» WORK REQUEST:
Search the entries for the word "destruct" and copy each line that has it.

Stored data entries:
(** X20. End to end, on an empty registry: registering a valid address
    (the write succeeding) hands out a credential; [/api/usage] with that
    credential then reports the free plan with 0 used, limit 10 and 10
    remaining; and of the requests that follow on one day with an
    accepted body, the first ten are answered 200 after a call of the
    backend, the eleventh and all later ones 429 with
    [X-RateLimit-Remaining: 0] and without one. *)
Theorem register_then_ten_requests (env : RegisterEnv) (address : string)
    (day : Z) (peek : LedgerEnv) (envs : list LedgerEnv)
    (req : GatedRequest) :
  includes address "@" = true ->
  write_ok env = true ->
  bodyAccepted req = true ->
  Forall (fun e => JSDate.Day (clock_today e) = day
                   /\ usage_write_ok e = true) envs ->
  let k := generateApiKey (randomBytes env) in
  let a := mkUser (uuidv4 env) address free (JSDate.toISOString (now env)) in
  let s1 := after (register env address boot) in
  register env address boot
  = (Returned (Registered (mkRegistration (Own k) (Own a))), s1)
  /\ usageRoute peek (Some k) s1
     = UsageOk (mkUsageSnapshot free 0 10 10 (endOfDayUnix (clock_eod peek)))
  /\ forall i, (i < length envs)%nat ->
       exists h,
         fst (serveAll envs (Some k) req s1) !! i = Some (Returned h)
         /\ ((i < 10)%nat ->
             status (response h) = 200 /\ calledBackend h = true)
         /\ ((10 <= i)%nat ->
             status (response h) = 429 /\ calledBackend h = false
             /\ X_RateLimit_Remaining <$> rateHeaders (response h) = Some "0").
Proof.
  intros Hat Hw Hbody Henvs k a s1.
  assert (Hvalid : String.eqb address "" || negb (includes address "@") = false).
  { rewrite Hat. destruct (String.eqb_spec address "") as [->|_];
      [discriminate Hat | reflexivity]. }
  assert (Hreg : register env address boot
                 = (Returned (Registered (mkRegistration (Own k) (Own a))),
                    mkState (mkUsers (<[k := a]> ∅) (<[address := k]> ∅)) ∅
                      (Some (mkUsers (<[k := a]> ∅) (<[address := k]> ∅)))
                      None)).
  { rewrite register_run, Hvalid, registerUser_run.
    rewrite (get_not_inherited _ address (inherits_no_at _ Hat)).
    cbn [boot loadJSON default users byEmail byKey usage USAGE_FILE].
    rewrite lookup_empty. cbn [truthy_string andb]. rewrite Hw.
    rewrite (set_string_email _ _ _ Hat). reflexivity. }
  assert (Hs1 : s1 = mkState (mkUsers (<[k := a]> ∅) (<[address := k]> ∅)) ∅
                       (Some (mkUsers (<[k := a]> ∅) (<[address := k]> ∅)))
                       None)
    by (subst s1; unfold after; now rewrite Hreg).
  assert (Hkey : validateApiKey k s1 = Own a).
  { rewrite Hs1. unfold validateApiKey. subst k.
    rewrite generateApiKey_no_at. cbn [users byKey].
    now rewrite get_insert_eq. }
  assert (Hne : k <> "") by (subst k; rewrite generateApiKey_cons; discriminate).
  assert (Hzero : forall t, counter s1 (usageKey a t) = 0).
  { intros t. rewrite Hs1. unfold counter. cbn [usage].
    rewrite usedToday_own. now rewrite lookup_empty. }
  split; [rewrite Hreg, Hs1; reflexivity|]. split.
  - unfold usageRoute. cbn [authMiddleware].
    apply String.eqb_neq in Hne. rewrite Hne, Hkey.
    cbn [truthy_object negb]. unfold getUsage. cbn [plan LIMITS].
    fold (counter s1 (usageKey a (clock_today peek))). rewrite Hzero.
    reflexivity.
  - intros i Hi.
    destruct (lookup_lt_is_Some_2 envs i Hi) as [e He].
    destruct (serveAll_free k a day req envs Hne eq_refl Hbody Henvs s1 0 Hkey
                (fun t _ => Hzero t) i e He) as (h & Hh & Hs & Hb & Hr).
    exists h. split; [exact Hh|]. split.
    + intros Hlt. rewrite Hs, Hb.
      replace (0 + Z.of_nat i <? 10) with true
        by (symmetry; apply Z.ltb_lt; lia).
      split; reflexivity.
    + intros Hge. rewrite Hs, Hb, Hr.
      replace (0 + Z.of_nat i <? 10) with false
        by (symmetry; apply Z.ltb_ge; lia).
      replace (Z.max 0 (10 - (0 + Z.of_nat i))) with 0 by lia.
      repeat split.
Qed.

End EndToEnd.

» EXERCISE OUTPUT:
  { rewrite Hat. destruct (String.eqb_spec address "") as [->|_];
    destruct (lookup_lt_is_Some_2 envs i Hi) as [e He].
    destruct (serveAll_free k a day req envs Hne eq_refl Hbody Henvs s1 0 Hkey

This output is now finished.